The stir by junior doctors protesting assault on two of their colleagues at a hospital in Kolkata assumed nationwide proportions on Friday with government doctors in various states expressing solidarity and resorting to agitations.
The protests began after a patient's relatives assaulted the doctors at NRS Medical College and Hospital in Kolkata on Sunday night.
The doctors have demanded chief minister Mamata Banerjee's unconditional apology and set six conditions for the state government to withdraw their four-day-long stir that disrupted healthcare services across West Bengal.
Among other things, they are pressing for more stringent laws to protect them from such assaults.
Banerjee, who visited the state-run SSKM hospital on Thursday in the wake of disruption of medical services in several parts of the state, had warned the doctors of action if they did not resume work.
She had also alleged that 'outsiders' present among the agitating SSKM hospital doctors, 'abused' her.
Expressing solidarity with their junior colleagues, senior doctors said that their demands were quite justified.
The Indian Medical Association launched a three-day nationwide protest from Friday to express solidarity with the doctors and called for a strike on June 17 with withdrawal of non-essential health services.
In Delhi, scores of doctors at several government and private hospitals held demonstrations by boycotting work, marching and raising slogans.
They also met Union health minister Harsh Vardhan and apprised him of the medical fraternity's demand of ensuring safety and security of doctors in face of any violence in hospital premises.
In a letter to Banerjee, the Union minister has urged her to ensure an "amicable end" to the protests and provide a secure working environment for doctors.
Thousands of patients were hit hard when the doctors at All India Institute of Medical Sciences halted services.
"My sister was supposed to go for eye surgery. She has a tumour in one of her eyes. We reached the hospital as per the given time but the room was locked.
"The staff at the hospital said that the doctors are on strike. I don't know what when this strike would end," said Mohammed Arif, a resident of New Delhi, outside AIIMS.
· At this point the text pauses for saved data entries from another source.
(* ===== verification/Concurrency.v ===== *)
(** * Bounded-concurrency map ([mapWithConcurrency], [packages/shared/src/utils.js])

    The pool of workers that share one cursor, as a transition system: every
    [await] is a point where another worker may run, so a step is one worker
    pulling an index, finishing its item, or throwing.  The theorems hold for
    every interleaving. *)
From S2P Require Import Prelude Numbers.

(** [resolveScanConcurrency] *)
Definition resolveScanConcurrency (limit : jsnum) : Z :=
  match limit with
  | Fin l => if 0 <? l then Z.min l 8 else 4
  | _ => 4
  end.

Section pool.
Context {A B : Type}.

(** A worker is at the head of its loop, awaiting [worker(items[i], i)],
    returned, or rejected. *)
Inductive wstate := Idle | Busy (i : nat) | Returned | Crashed.

Record pool := Pool {
  pl_cursor : nat;
  pl_failed : bool;
  pl_results : gmap nat B;
  pl_workers : list wstate;
  pl_started : list nat;
}.

(** [Math.max(Math.min(limit, items.length), 1)] *)
Definition width (limit : Z) (items : list A) : nat :=
  Z.to_nat (Z.max (Z.min limit (Z.of_nat (length items))) 1).

Definition init_pool (limit : Z) (items : list A) : pool :=
  Pool 0 false ∅ (replicate (width limit items) Idle) [].

Inductive pool_step (items : list A) (worker : A -> nat -> option B -> Prop) : pool -> pool -> Prop :=
| pool_stop w p :
    pl_workers p !! w = Some Idle -> pl_failed p = true ->
    pool_step items worker p
      (Pool (pl_cursor p) (pl_failed p) (pl_results p) (<[w := Returned]> (pl_workers p)) (pl_started p))
| pool_drain w p :
    pl_workers p !! w = Some Idle -> pl_failed p = false -> (length items <= pl_cursor p)%nat ->
    pool_step items worker p
      (Pool (S (pl_cursor p)) (pl_failed p) (pl_results p) (<[w := Returned]> (pl_workers p)) (pl_started p))
| pool_pull w p :
    pl_workers p !! w = Some Idle -> pl_failed p = false -> (pl_cursor p < length items)%nat ->
    pool_step items worker p
      (Pool (S (pl_cursor p)) (pl_failed p) (pl_results p)
        (<[w := Busy (pl_cursor p)]> (pl_workers p)) (pl_started p ++ [pl_cursor p]))
| pool_finish w i x y p :
    pl_workers p !! w = Some (Busy i) -> items !! i = Some x -> worker x i (Some y) ->
    pool_step items worker p
      (Pool (pl_cursor p) (pl_failed p) (<[i := y]> (pl_results p)) (<[w := Idle]> (pl_workers p)) (pl_started p))
| pool_throw w i x p :
    pl_workers p !! w = Some (Busy i) -> items !! i = Some x -> worker x i None ->
    pool_step items worker p
      (Pool (pl_cursor p) true (pl_results p) (<[w := Crashed]> (pl_workers p)) (pl_started p)).

(** [Promise.all] resolves when every worker returned. *)
Definition resolved (p : pool) : Prop := Forall (fun w => w = Returned) (pl_workers p).

Definition in_flight (ws : list wstate) : list nat :=
  omap (fun w => match w with Busy i => Some i | _ => None end) ws.

(** ** Invariant *)

Section invariant.
Context (items : list A) (worker : A -> nat -> option B -> Prop).

Definition crashed (p : pool) : Prop := Crashed ∈ pl_workers p.

Record pool_inv (n : nat) (p : pool) : Prop := {
  inv_width : length (pl_workers p) = n;
  inv_started : pl_started p = seq 0 (min (pl_cursor p) (length items));
  inv_failed : pl_failed p = true <-> crashed p;
  inv_accounted : pl_failed p = false -> forall i, i ∈ pl_started p ->
    is_Some (pl_results p !! i) \/ i ∈ in_flight (pl_workers p);
  inv_results : forall i y, pl_results p !! i = Some y ->
    exists x, items !! i = Some x /\ worker x i (Some y);
  inv_returned : pl_failed p = false -> Returned ∈ pl_workers p -> (length items <= pl_cursor p)%nat;
}.

Lemma in_flight_elem i (ws : list wstate) : i ∈ in_flight ws <-> Busy i ∈ ws.
Proof.
  unfold in_flight. rewrite list_elem_of_omap. split.
  - intros ([] & Hw & Hs); simplify_eq. done.
  - intros H. by exists (Busy i).
Qed.

Lemma elem_insert (w : nat) (x y z : wstate) (ws : list wstate) :
  ws !! w = Some y -> z ∈ <[w := x]> ws -> z = x \/ z ∈ ws.
Proof.
  intros Hw [j Hj]%list_elem_of_lookup. destruct (decide (w = j)) as [->|].
  - rewrite list_lookup_insert_eq in Hj by (by eapply lookup_lt_Some). left. congruence.
  - rewrite list_lookup_insert_ne in Hj by done. right. by eapply list_elem_of_lookup_2.
Qed.

Lemma elem_insert_old (w : nat) (x y z : wstate) (ws : list wstate) :
  ws !! w = Some y -> z <> y -> z ∈ ws -> z ∈ <[w := x]> ws.
Proof.
  intros Hw Hne [j Hj]%list_elem_of_lookup. destruct (decide (w = j)) as [->|]; [congruence|].
  eapply (list_elem_of_lookup_2 _ j). by rewrite list_lookup_insert_ne.
Qed.

Lemma elem_insert_new (w : nat) (x y : wstate) (ws : list wstate) : ws !! w = Some y -> x ∈ <[w := x]> ws.
Proof.
  intros Hw. eapply (list_elem_of_lookup_2 _ w), list_lookup_insert_eq. by eapply lookup_lt_Some.
Qed.

Lemma init_inv limit : pool_inv (width limit items) (init_pool limit items).
Proof.
  split; simpl.
  - by rewrite length_replicate.
  - done.
  - split; [done|]. unfold crashed. simpl. by intros [? _]%elem_of_replicate.
  - intros _ i. by intros ?%elem_of_nil.
  - done.
  - intros _ [? _]%elem_of_replicate. done.
Qed.

Lemma step_inv n p p' : pool_step items worker p p' -> pool_inv n p -> pool_inv n p'.
Proof.
  intros Hs [Hw Hst Hf Hacc Hres Hret]. unfold crashed in *.
  destruct Hs as [w p Hi Hfail|w p Hi Hfail Hlen|w p Hi Hfail Hlen|w i x y p Hb Hx Hy|w i x p Hb Hx Hy];
    split; cbn [pl_cursor pl_failed pl_results pl_workers pl_started];
    rewrite ?length_insert; try done; try congruence; unfold crashed;
    cbn [pl_cursor pl_failed pl_results pl_workers pl_started].
  - rewrite Hf. split; intros H.
    + by eapply elem_insert_old.
    + by eapply elem_insert in H as [|].
  - rewrite Hst. f_equal. lia.
  - rewrite Hf. split; intros H.
    + by eapply elem_insert_old.
    + by eapply elem_insert in H as [|].
  - intros _ j Hj. destruct (Hacc Hfail j Hj) as [|H]; [by left|right].
    rewrite in_flight_elem in *. by eapply elem_insert_old.
  - lia.
  - rewrite Hst. replace (pl_cursor p `min` length items)%nat with (pl_cursor p) by lia.
    replace (S (pl_cursor p) `min` length items)%nat with (S (pl_cursor p)) by lia.
    by rewrite seq_S.
  - rewrite Hf. split; intros H.
    + by eapply elem_insert_old.
    + by eapply elem_insert in H as [|].
  - intros _ j [Hj| ->%list_elem_of_singleton]%elem_of_app.
    + destruct (Hacc Hfail j Hj) as [|H]; [by left|right].
      rewrite in_flight_elem in *. by eapply elem_insert_old.
    + right. rewrite in_flight_elem. by eapply elem_insert_new.
  - intros _ H. eapply elem_insert in H as [|H]; [done| |done]. specialize (Hret Hfail H). lia.
  - rewrite Hf. split; intros H.
    + by eapply elem_insert_old.
    + by eapply elem_insert in H as [|].
  - intros Hfail j Hj. destruct (decide (j = i)) as [->|Hne].
    + left. rewrite lookup_insert_eq. eauto.
    + rewrite lookup_insert_ne by done. destruct (Hacc Hfail j Hj) as [|H]; [by left|right].
      rewrite in_flight_elem in *. eapply elem_insert_old; [done| |done]. congruence.
  - intros j z. destruct (decide (j = i)) as [->|].
    + rewrite lookup_insert_eq. intros [= <-]. eauto.
    + rewrite lookup_insert_ne by done. apply Hres.
  - intros Hfail H. eapply elem_insert in H as [|H]; [done| |done]. eauto.
  - split; [|done]. intros _. by eapply elem_insert_new.
Qed.

Lemma steps_inv limit p :
  rtc (pool_step items worker) (init_pool limit items) p -> pool_inv (width limit items) p.
Proof.
  apply (rtc_ind_r (fun p => pool_inv (width limit items) p)); [apply init_inv|].
  intros; eauto using step_inv.
Qed.

Lemma busy_bound ws : (length (in_flight ws) <= length ws)%nat.
Proof. induction ws as [|[] ws IH]; csimpl; lia. Qed.

(** Progress measure: remaining indices, then unfinished workers. *)
Definition wweight (w : wstate) : nat :=
  match w with Idle => 1 | Busy _ => 2 | Returned | Crashed => 0 end.

Definition pool_measure (p : pool) : nat :=
  2 * (length items - pl_cursor p) + sum_list_with wweight (pl_workers p).

Lemma sum_insert (ws : list wstate) w x y :
  ws !! w = Some y ->
  (sum_list_with wweight (<[w := x]> ws) + wweight y = sum_list_with wweight ws + wweight x)%nat.
Proof.
  revert w. induction ws as [|z ws IH]; intros [|w] H; simplify_eq/=; [lia|].
  specialize (IH w H). lia.
Qed.

Lemma step_measure p p' : pool_step items worker p p' -> (pool_measure p' < pool_measure p)%nat.
Proof.
  intros Hs. unfold pool_measure.
  destruct Hs as [w p Hi|w p Hi|w p Hi|w i x y p Hb|w i x p Hb]; simpl;
    match goal with
    | |- context [<[w := ?x]> _] =>
        first [ pose proof (sum_insert _ w x _ Hi) as Hsum | pose proof (sum_insert _ w x _ Hb) as Hsum ]
    end; simpl in Hsum; lia.
Qed.
End invariant.
End pool.
Arguments pool : clear implicits.

(** The results of all items, as a list. *)
Lemma results_list {A B} (worker : A -> nat -> option B -> Prop) (results : gmap nat B) (items : list A) :
  (forall i y, results !! i = Some y -> exists x, items !! i = Some x /\ worker x i (Some y)) ->
  (forall i, (i < length items)%nat -> is_Some (results !! i)) ->
  exists ys, (forall i, results !! i = ys !! i) /\
    length ys = length items /\ forall i x y, items !! i = Some x -> ys !! i = Some y -> worker x i (Some y).
Proof.
  intros Hres Hall. exists (omap (fun i => results !! i) (seq 0 (length items))).
  assert (forall n k, (forall i, (k <= i < k + n)%nat -> is_Some (results !! i)) ->
    length (omap (fun i => results !! i) (seq k n)) = n /\
    forall i, (i < n)%nat -> omap (fun i => results !! i) (seq k n) !! i = results !! (k + i)%nat) as Hgen.
  { induction n as [|n IH]; intros k Hk; [split; [done|lia]|]. cbn [seq]. destruct (Hk k) as [y Hy]; [lia|].
    csimpl. rewrite Hy. destruct (IH (S k)) as [Hl Hi]; [intros; apply Hk; lia|]. csimpl. split; [by rewrite Hl|].
    intros [|i] Hi'; csimpl; [by rewrite Nat.add_0_r|]. rewrite Hi by lia. f_equal. lia. }
  destruct (Hgen (length items) 0%nat) as [Hl Hi]; [intros; apply Hall; lia|]. cbn [Nat.add] in Hi. split_and!; [|done|].
  - intros i. destruct (decide (i < length items)%nat) as [Hlt|Hge]; [by rewrite Hi|].
    rewrite (lookup_ge_None_2 (omap _ _)) by lia. destruct (results !! i) as [y|] eqn:Hy; [|done].
    destruct (Hres i y Hy) as (x & Hx & _). apply lookup_lt_Some in Hx. lia.
  - intros i x y Hx Hy. rewrite Hi in Hy by (by eapply lookup_lt_Some). destruct (Hres i y Hy) as (x' & Hx' & Hw). congruence.
Qed.

(** C40.  In every interleaving of the workers: the indices are started in order,
    each once, at most [max(min(limit, length), 1)] items are in flight, a result
    written at an index is a result of the worker on that item, after a failure
    no further item is started, and when all workers returned none had failed
    and the array is that of the sequential map: one result per item, in input
    order. *)
Theorem mapWithConcurrency_correct :
  forall (A B : Type) (items : list A) (worker : A -> nat -> option B -> Prop) limit p,
  rtc (pool_step items worker) (init_pool limit items) p ->
  pl_started p = seq 0 (length (pl_started p)) /\ (length (pl_started p) <= length items)%nat /\
  (length (in_flight (pl_workers p)) <= width limit items)%nat /\
  (forall i y, pl_results p !! i = Some y -> exists x, items !! i = Some x /\ worker x i (Some y)) /\
  (forall p', pl_failed p = true -> pool_step items worker p p' -> pl_started p' = pl_started p) /\
  (resolved p -> pl_failed p = false /\
     exists ys, (forall i, pl_results p !! i = ys !! i) /\ length ys = length items /\
       forall i x y, items !! i = Some x -> ys !! i = Some y -> worker x i (Some y)).
Proof.
  intros A B items worker limit p Hr. pose proof (steps_inv _ _ _ _ Hr) as [Hw Hst Hf Hacc Hres Hret].
  split_and!; [rewrite Hst; by rewrite length_seq|rewrite Hst, length_seq; lia|rewrite <-Hw; apply busy_bound|done| |].
  - intros p' Hfail Hs. by destruct Hs; simplify_eq/=; try congruence.
  - intros Hall. unfold resolved in Hall. rewrite Forall_forall in Hall.
    assert (pl_failed p = false) as Hfail.
    { apply not_true_iff_false. rewrite Hf. intros Hc. by apply Hall in Hc. }
    split; [done|]. apply results_list; [done|]. intros i Hi.
    assert (Returned ∈ pl_workers p) as Hre.
    { destruct (pl_workers p) as [|w0 ws] eqn:E; [simpl in Hw; unfold width in Hw; lia|].
      rewrite (Hall w0) by set_solver. set_solver. }
    specialize (Hret Hfail Hre).
    destruct (Hacc Hfail i) as [|Hb]; [|done|].
    + rewrite Hst. apply elem_of_seq. lia.
    + rewrite in_flight_elem in Hb. by apply Hall in Hb.
Qed.

(** A worker that rejects 6. *)
Definition sample_worker (x i : nat) (r : option nat) : Prop := r = if (x =? 6)%nat then None else Some (S x).

(** Two workers; the second finishes first. *)
Lemma resolving_run :
  rtc (pool_step [5; 7]%nat sample_worker) (init_pool 2 [5; 7]%nat)
    (Pool 4 false {[0%nat := 6%nat; 1%nat := 8%nat]} [Returned; Returned] [0; 1]%nat).
Proof.
  eapply rtc_l; [apply (pool_pull _ _ 0%nat); (reflexivity || (vm_compute; lia))|].
  eapply rtc_l; [apply (pool_pull _ _ 1%nat); (reflexivity || (vm_compute; lia))|].
  eapply rtc_l; [apply (pool_finish _ _ 1%nat 1%nat 7%nat 8%nat); reflexivity|].
  eapply rtc_l; [apply (pool_drain _ _ 1%nat); (reflexivity || (vm_compute; lia))|].
  eapply rtc_l; [apply (pool_finish _ _ 0%nat 0%nat 5%nat 6%nat); reflexivity|].
  eapply rtc_l; [apply (pool_drain _ _ 0%nat); (reflexivity || (vm_compute; lia))|].
  apply rtc_refl.
Qed.

(** The second of three items is rejected while the first is in flight. *)
Lemma failing_run :
  rtc (pool_step [5; 6; 9]%nat sample_worker) (init_pool 2 [5; 6; 9]%nat)
    (Pool 2 true {[0%nat := 6%nat]} [Idle; Crashed] [0; 1]%nat).
Proof.
  eapply rtc_l; [apply (pool_pull _ _ 0%nat); (reflexivity || (vm_compute; lia))|].
  eapply rtc_l; [apply (pool_pull _ _ 1%nat); (reflexivity || (vm_compute; lia))|].
  eapply rtc_l; [apply (pool_throw _ _ 1%nat 1%nat 6%nat); reflexivity|].
  eapply rtc_l; [apply (pool_finish _ _ 0%nat 0%nat 5%nat 6%nat); reflexivity|].
  apply rtc_refl.
Qed.

Example mapWithConcurrency_correct_witness :
  (exists ys, (forall i, ({[0%nat := 6%nat; 1%nat := 8%nat]} : gmap nat nat) !! i = ys !! i) /\ length ys = 2%nat) /\
  (forall p', pool_step [5; 6; 9]%nat sample_worker (Pool 2 true {[0%nat := 6%nat]} [Idle; Crashed] [0; 1]%nat) p' ->
     pl_started p' = [0; 1]%nat).
Proof.
  split.
  - destruct (mapWithConcurrency_correct nat nat [5; 7]%nat sample_worker 2 _ resolving_run)
      as (_ & _ & _ & _ & _ & H). destruct H as [_ (ys & H1 & H2 & _)]; [by repeat constructor|]. by exists ys.
  - destruct (mapWithConcurrency_correct nat nat [5; 6; 9]%nat sample_worker 2 _ failing_run) as (_ & _ & _ & _ & H & _).
    intros p' Hp. exact (H p' eq_refl Hp).
Defined.

(** The pool terminates: every interleaving takes at most
    [2 * length + 1 * width] further steps, so the promise settles as soon as
    each started call settles. *)
Theorem mapWithConcurrency_terminates :
  forall (A B : Type) (items : list A) (worker : A -> nat -> option B -> Prop) limit n p,
  nsteps (pool_step items worker) n (init_pool limit items) p ->
  (n <= 2 * length items + width limit items)%nat.
Proof.
  intros A B items worker limit n p Hn.
  assert (forall p0, nsteps (pool_step items worker) n p0 p -> (n <= pool_measure items p0)%nat) as H.
  { clear. induction n as [|n IH]; intros p0 Hn; [lia|].
    inversion Hn as [|? ? ? p1 Hs Hrest]; subst.
    apply step_measure in Hs. apply IH in Hrest. lia. }
  apply H in Hn. etransitivity; [exact Hn|]. unfold pool_measure, init_pool. simpl.
  assert (forall k, sum_list_with wweight (replicate k Idle) = k) as ->.
  { induction k as [|k IH]; simpl; [done|]. by rewrite IH. }
  lia.
Qed.

Example mapWithConcurrency_terminates_witness :
  (0 <= 2 * length [5%nat; 6%nat] + width 2 [5%nat; 6%nat])%nat.
Proof.
  apply (mapWithConcurrency_terminates nat nat [5%nat; 6%nat] (fun x _ r => r = Some (S x)) 2 0
    (init_pool 2 [5%nat; 6%nat])).
  constructor.
Defined.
Santosh Kumar also narrated his ordeal and said due to strike they are forced to take treatment for his mother from a private hospital and being a poor he cannot afford it.
Around 4,500 resident doctors in Maharashtra, including some 2,800 in Mumbai, went on a one-day strike.
The Maharashtra Association of Resident Doctors had declared that junior doctors at government hospitals in the state will not perform surgeries or attend to out-patient departments between 8 am and 5 pm on Friday.
In Hyderabad and other places in Telangana, junior doctors staged protests against the assault at major state-run hospitals, including Gandhi hospital and Osamania General hospital in the city, P S Vijayender, a leader of the junior doctors association in Telangana, said.
In Jaipur, doctors at the SMS government hospital wore black bands and helmets to express solidarity with their protesting colleagues in West Bengal.
Doctors from other districts of Rajasthan also took part in the token protest, according to a report.
In Raipur, around 400 junior doctors of Dr B R Ambedkar Memorial Hospital, Raipur - the biggest government hospital in the state - staged a protest from 8 am to 2 pm in premises of the
medical facility.
The services at the state-run Goa Medical College and Hospital at Panaji and its facilities across the state were partially affected Friday as several doctors went on a one-day strike.
In Chandigarh, over 1,200 resident doctors at the Postgraduate Institute of Medical Education and Research held a demonstration to express solidarity with their protesting counterparts in Kolkata.
In Coimbatore, over 100 doctors staged a dharna in front of the government hospital to protest against the assault of a junior doctor in Kolkata.
The doctors, including women, belonging to the local chapter of Indian Medical Association and Tamil Nadu Government Doctors Association raised slogans.